Horses’ hooves came faintly from outside the Convent. The two Riflemen froze, listened.
The hooves were coming closer. Sharpe could hear voices. ‘This way!’
They moved quickly, quietly, out into the cloister. The hooves were closer. Sharpe pointed across the courtyard and Harper, astonishingly silent for a huge man, disappeared into the dark shadow beneath the arches. Sharpe stepped backwards, into the chapel, and pulled the door close so that he and his rifle looked through a slit onto the entrance tunnel.
Silence in the courtyard. Not even a wind to stir the dead leaves of the hornbeam on the green and yellow tiles. The hooves stopped outside, the creak of a saddle as a man dismounted, the crunch of boots on the roadway, and then silence.
Two sparrows flew down into the raised pool and pecked among the dead weeds.
Sharpe moved slightly to his right, searching for Harper, but the Irishman was invisible in the shadows. Sharpe crouched so that his shape, if seen through the crack, would be confusing to whoever came out of the dark tunnel.
The gate creaked. Silence again. The sparrows flew upwards, their wings loud in the cloister, and then Sharpe almost jumped in alarm because the silence was shattered by a bellowed shout, a challenge, and a man leaped into the cloister, moving fast, his musket jerking round to cover the dark shadows where assailants might wait, and then the man crouched at the foot of a pillar by the entrance and called softly behind him.

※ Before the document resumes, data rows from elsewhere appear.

Definition set_enabled (b : bool) (s : State) : State :=
  mkState b (_model s) (_vision_model s) (processing_flag s) (cancel_requested s)
    (_last_request_time s) (response s) (error s) (user s) (clock s) (ticks s) (fs s)
    (http_proxy s) (trace s).
Definition set_model (b : bool) (s : State) : State :=
  mkState (_enabled s) b (_vision_model s) (processing_flag s) (cancel_requested s)
    (_last_request_time s) (response s) (error s) (user s) (clock s) (ticks s) (fs s)
    (http_proxy s) (trace s).
Definition set_vision_model (b : bool) (s : State) : State :=
  mkState (_enabled s) (_model s) b (processing_flag s) (cancel_requested s)
    (_last_request_time s) (response s) (error s) (user s) (clock s) (ticks s) (fs s)
    (http_proxy s) (trace s).
Definition set_processing_flag (b : bool) (s : State) : State :=
  mkState (_enabled s) (_model s) (_vision_model s) b (cancel_requested s)
    (_last_request_time s) (response s) (error s) (user s) (clock s) (ticks s) (fs s)
    (http_proxy s) (trace s).
Definition set_cancel_requested (b : bool) (s : State) : State :=
  mkState (_enabled s) (_model s) (_vision_model s) (processing_flag s) b
    (_last_request_time s) (response s) (error s) (user s) (clock s) (ticks s) (fs s)
    (http_proxy s) (trace s).
Definition set_last_request_time (t : Z) (s : State) : State :=
  mkState (_enabled s) (_model s) (_vision_model s) (processing_flag s) (cancel_requested s)
    t (response s) (error s) (user s) (clock s) (ticks s) (fs s)
    (http_proxy s) (trace s).
Definition set_response (r : string) (s : State) : State :=
  mkState (_enabled s) (_model s) (_vision_model s) (processing_flag s) (cancel_requested s)
    (_last_request_time s) r (error s) (user s) (clock s) (ticks s) (fs s)
    (http_proxy s) (trace s).
Definition set_error (b : bool) (s : State) : State :=
  mkState (_enabled s) (_model s) (_vision_model s) (processing_flag s) (cancel_requested s)
    (_last_request_time s) (response s) b (user s) (clock s) (ticks s) (fs s)
    (http_proxy s) (trace s).
Definition set_user (u : gmap string pyval) (s : State) : State :=
  mkState (_enabled s) (_model s) (_vision_model s) (processing_flag s) (cancel_requested s)
    (_last_request_time s) (response s) (error s) u (clock s) (ticks s) (fs s)
    (http_proxy s) (trace s).
Definition set_clock (t : Z) (k : list N) (s : State) : State :=
  mkState (_enabled s) (_model s) (_vision_model s) (processing_flag s) (cancel_requested s)
    (_last_request_time s) (response s) (error s) (user s) t k (fs s)
    (http_proxy s) (trace s).
Definition set_fs (f : gmap string string) (s : State) : State :=
  mkState (_enabled s) (_model s) (_vision_model s) (processing_flag s) (cancel_requested s)
    (_last_request_time s) (response s) (error s) (user s) (clock s) (ticks s) f
    (http_proxy s) (trace s).
Definition set_http_proxy (p : option string) (s : State) : State :=
  mkState (_enabled s) (_model s) (_vision_model s) (processing_flag s) (cancel_requested s)
    (_last_request_time s) (response s) (error s) (user s) (clock s) (ticks s) (fs s)
    p (trace s).
Definition emit (e : event) (s : State) : State :=
  mkState (_enabled s) (_model s) (_vision_model s) (processing_flag s) (cancel_requested s)
    (_last_request_time s) (response s) (error s) (user s) (clock s) (ticks s) (fs s)
    (http_proxy s) (trace s ++ [e]).

(** ** The monad: state and exceptions *)

Definition M (A : Type) : Type := State -> result A * State.

Definition ret {A} (a : A) : M A := fun s => (Ok a, s).
Definition raise {A} (e : exn) : M A := fun s => (Raise e, s).
Definition bind {A B} (m : M A) (k : A -> M B) : M B :=
  fun s => match m s with
           | (Ok a, s') => k a s'
           | (Raise e, s') => (Raise e, s')
           end.

Declare Scope py_scope.
Delimit Scope py_scope with py.
Notation "x <- m ;; k" := (bind m (fun x => k))
  (at level 100, m at next level, right associativity) : py_scope.
Notation "m ;; k" := (bind m (fun _ => k))
  (at level 100, right associativity) : py_scope.
Local Open Scope py_scope.

Definition gets {A} (f : State -> A) : M A := fun s => (Ok (f s), s).
Definition modify (f : State -> State) : M unit := fun s => (Ok tt, f s).
Definition lift {A} (r : result A) : M A := fun s => (r, s).

(** [try: body except Exception as e: handler e] *)
Definition try_except {A} (body : M A) (handler : exn -> M A) : M A :=
  fun s => match body s with
           | (Ok a, s') => (Ok a, s')
           | (Raise e, s') => handler e s'
           end.

(** [try: body finally: cleanup] *)
Definition try_finally {A} (body : M A) (cleanup : M unit) : M A :=
  fun s => match body s with
           | (r, s') => match cleanup s' with
                        | (Ok _, s'') => (r, s'')
                        | (Raise e, s'') => (Raise e, s'')
                        end
           end.

(** ** Python built-ins used by the module *)

Definition newline : string := String "010"%char EmptyString.

(** [str.replace(old, new)]: every non-overlapping occurrence, left to right.
    [skip] counts the characters of a match that are still to be dropped. *)
Fixpoint replace_from (old new : string) (skip : nat) (s : string) : string :=
  match s with
  | EmptyString => match old with EmptyString => new | _ => EmptyString end
  | String c rest =>
      match skip with
      | S k => replace_from old new k rest
      | O =>
          if String.prefix old s
          then (new +:+ match old with
                        | EmptyString => String c (replace_from old new O rest)
                        | _ => replace_from old new (String.length old - 1)%nat rest
                        end)%string
          else String c (replace_from old new O rest)
      end
  end.

Definition str_replace (old new s : string) : string := replace_from old new O s.

(** [l[i]] on a list, negative indices counting from the end. *)
Definition list_getitem {A} (l : list A) (i : pyval) : result A :=
  match i with
  | VInt n =>
      let k := if n <? 0 then n + Z.of_nat (List.length l) else n in
      if k <? 0 then Raise IndexError
      else match l !! Z.to_nat k with
           | Some x => Ok x
           | None => Raise IndexError
           end
  | _ => Raise TypeError
  end.

Definition dict_getitem (d : gmap string string) (k : string) : result string :=
  match d !! k with
  | Some v => Ok v
  | None => Raise KeyError
  end.

(** [x + ".json"]: concatenation is defined on two strings only. *)
Definition py_add_str (x : pyval) (suffix : string) : result string :=
  match x with
  | VStr s => Ok (s +:+ suffix)
  | _ => Raise TypeError
  end.

Definition ends_with_sep (s : string) : bool :=
  match String.length s with
  | O => false
  | S k => match String.get k s with
           | Some c => Ascii.eqb c "/"%char
           | None => false
           end
  end.

(** [os.path.join(a, b)] (POSIX). *)
Definition os_path_join (a b : string) : string :=
  if String.prefix "/" b then b
  else if String.eqb a "" || ends_with_sep a then a +:+ b
  else a +:+ "/" +:+ b.

(** Truth value of an optional string ([None] and [""] are false). *)
Definition str_truthy (o : option string) : bool :=
  match o with
  | Some s => negb (String.eqb s "")
  | None => false
  end.

(** [conversation.append(x)]: only a list has [append]. *)
Definition py_append (v x : json) : result json :=
  match v with
  | JArr l => Ok (JArr (l ++ [x]))
  | _ => Raise AttributeError
  end.

(** The request container's fields that [process_request] only reads. *)
Record Request := mkRequest {
  request : string;
  image_url : option string
}.

Local Open Scope py_scope.

Section GoogleAIModule.
Context {lib : PyLib}.
Variable self : Module.
Variable env : Env.

(** *** Collaborators *)

Definition log (m : logmsg) : M unit := modify (emit (ELog m)).

(** [time.time()]: the wall clock, after the next tick has elapsed. *)
Definition time_time : M Z :=
  now <- gets (fun s => clock s + Z.of_N (hd 0%N (ticks s)));;
  modify (fun s => emit (ETime now) (set_clock now (tl (ticks s)) s));;
  ret now.

(** [time.sleep(d)]: at least [d] passes; a negative [d] is a ValueError. *)
Definition time_sleep (d : Z) : M unit :=
  if d <? 0 then raise ValueError
  else modify (fun s => emit (ESleep d) (set_clock (clock s + d) (ticks s) s)).

Definition requests_get (url : string) : M string :=
  modify (emit (EDownload url));; lift (env_download env url).

(** [model.generate_content(p, stream=True)]; [present] tells whether the
    model attribute is set (a call on [None] is an AttributeError). *)
Definition generate_content (present : bool) (p : prompt) : M Response :=
  if present then modify (emit (EGenerate p));; lift (env_generate env p)
  else raise AttributeError.

(** [BotHandler.async_helper(BotHandler.send_message_async(config, messages,
    request_response, end=end_))]: the sender sees the container as it is. *)
Definition send_message (end_ : bool) : M unit :=
  modify (fun s => emit (ESend (response s) end_) s).

(** [self.users_handler.save_user(user)] *)
Definition save_user : M unit :=
  modify (fun s => emit (ESaveUser (user s)) s).

Definition user_get (key : string) (dflt : pyval) : M pyval :=
  gets (fun s => default dflt (user s !! key)).

Definition user_setitem (key : string) (v : pyval) : M unit :=
  modify (fun s => set_user (<[key := v]> (user s)) s).

Definition os_path_exists (path : string) : M bool :=
  modify (emit (EFile FExists path));;
  gets (fun s => bool_decide (is_Some (fs s !! path))).

(** [with open(path, "r") as f: f.read()] *)
Definition read_text (path : string) : M string :=
  modify (emit (EFile FOpenRead path));;
  match env_io_fault env path with
  | Some fault => raise (fault_exn fault)
  | None =>
      files <- gets fs;;
      match files !! path with
      | Some text => ret text
      | None => raise (ExternalError "FileNotFoundError")
      end
  end.

(** [with open(path, "w") as f: f.write(text)]: once the file is open its
    old content is gone, whether or not the write completes. *)
Definition write_text (path text : string) : M unit :=
  modify (emit (EFile FOpenWrite path));;
  match env_io_fault env path with
  | Some (Refused e) => raise e
  | Some (Interrupted written e) =>
      modify (fun s => set_fs (<[path := String.substring 0 written text]> (fs s)) s);;
      raise e
  | None => modify (fun s => set_fs (<[path := text]> (fs s)) s)
  end.

(** [os.remove(path)]: removes the file or raises, nothing in between. *)
Definition os_remove (path : string) : M unit :=
  modify (emit (EFile FRemove path));;
  match env_io_fault env path with
  | Some fault => raise (fault_exn fault)
  | None =>
      files <- gets fs;;
      match files !! path with
      | Some _ => modify (fun s => set_fs (delete path (fs s)) s)
      | None => raise (ExternalError "FileNotFoundError")
      end
  end.

(** *** Conversation store *)

Definition _load_conversation (conversations_dir : string) (conversation_id : pyval)
  : M json :=
  log (LogLoading conversation_id);;
  try_except
    (match conversation_id with
     | VNone => log LogSkipLoading;; ret JNull
     | _ =>
         name <- lift (py_add_str conversation_id ".json");;
         let conversation_file := os_path_join conversations_dir name in
         found <- os_path_exists conversation_file;;
         if found
         then text <- read_text conversation_file;; lift (json_load text)
         else log (LogFileNotExists conversation_file);; ret JNull
     end)
    (fun e => log (LogLoadError conversation_id e);; ret JNull).

Definition _save_conversation (conversations_dir : string) (conversation_id : pyval)
    (conversation : json) : M bool :=
  log (LogSaving conversation_id);;
  try_except
    (match conversation_id with
     | VNone => log LogSkipSaving;; ret false
     | _ =>
         name <- lift (py_add_str conversation_id ".json");;
         let conversation_file := os_path_join conversations_dir name in
         write_text conversation_file (json_dump conversation);;
         ret true
     end)
    (fun e => log (LogSaveError conversation_id e);; ret false).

He was a huge man, as big as Harper, and he was dressed in French blue with a single gold ring on his sleeve. The uniform of a French Sergeant. He called again.
A second man appeared, as wary as the first, and this man dragged saddlebags behind him. He was in the uniform of a French officer, a senior officer, his red-collared bluejacket bright with gold insignia. Was this Pot-au-Feu? He carried a cavalry carbine, despite his infantry uniform, and at his side, slung on silver chains, was a cavalry sabre.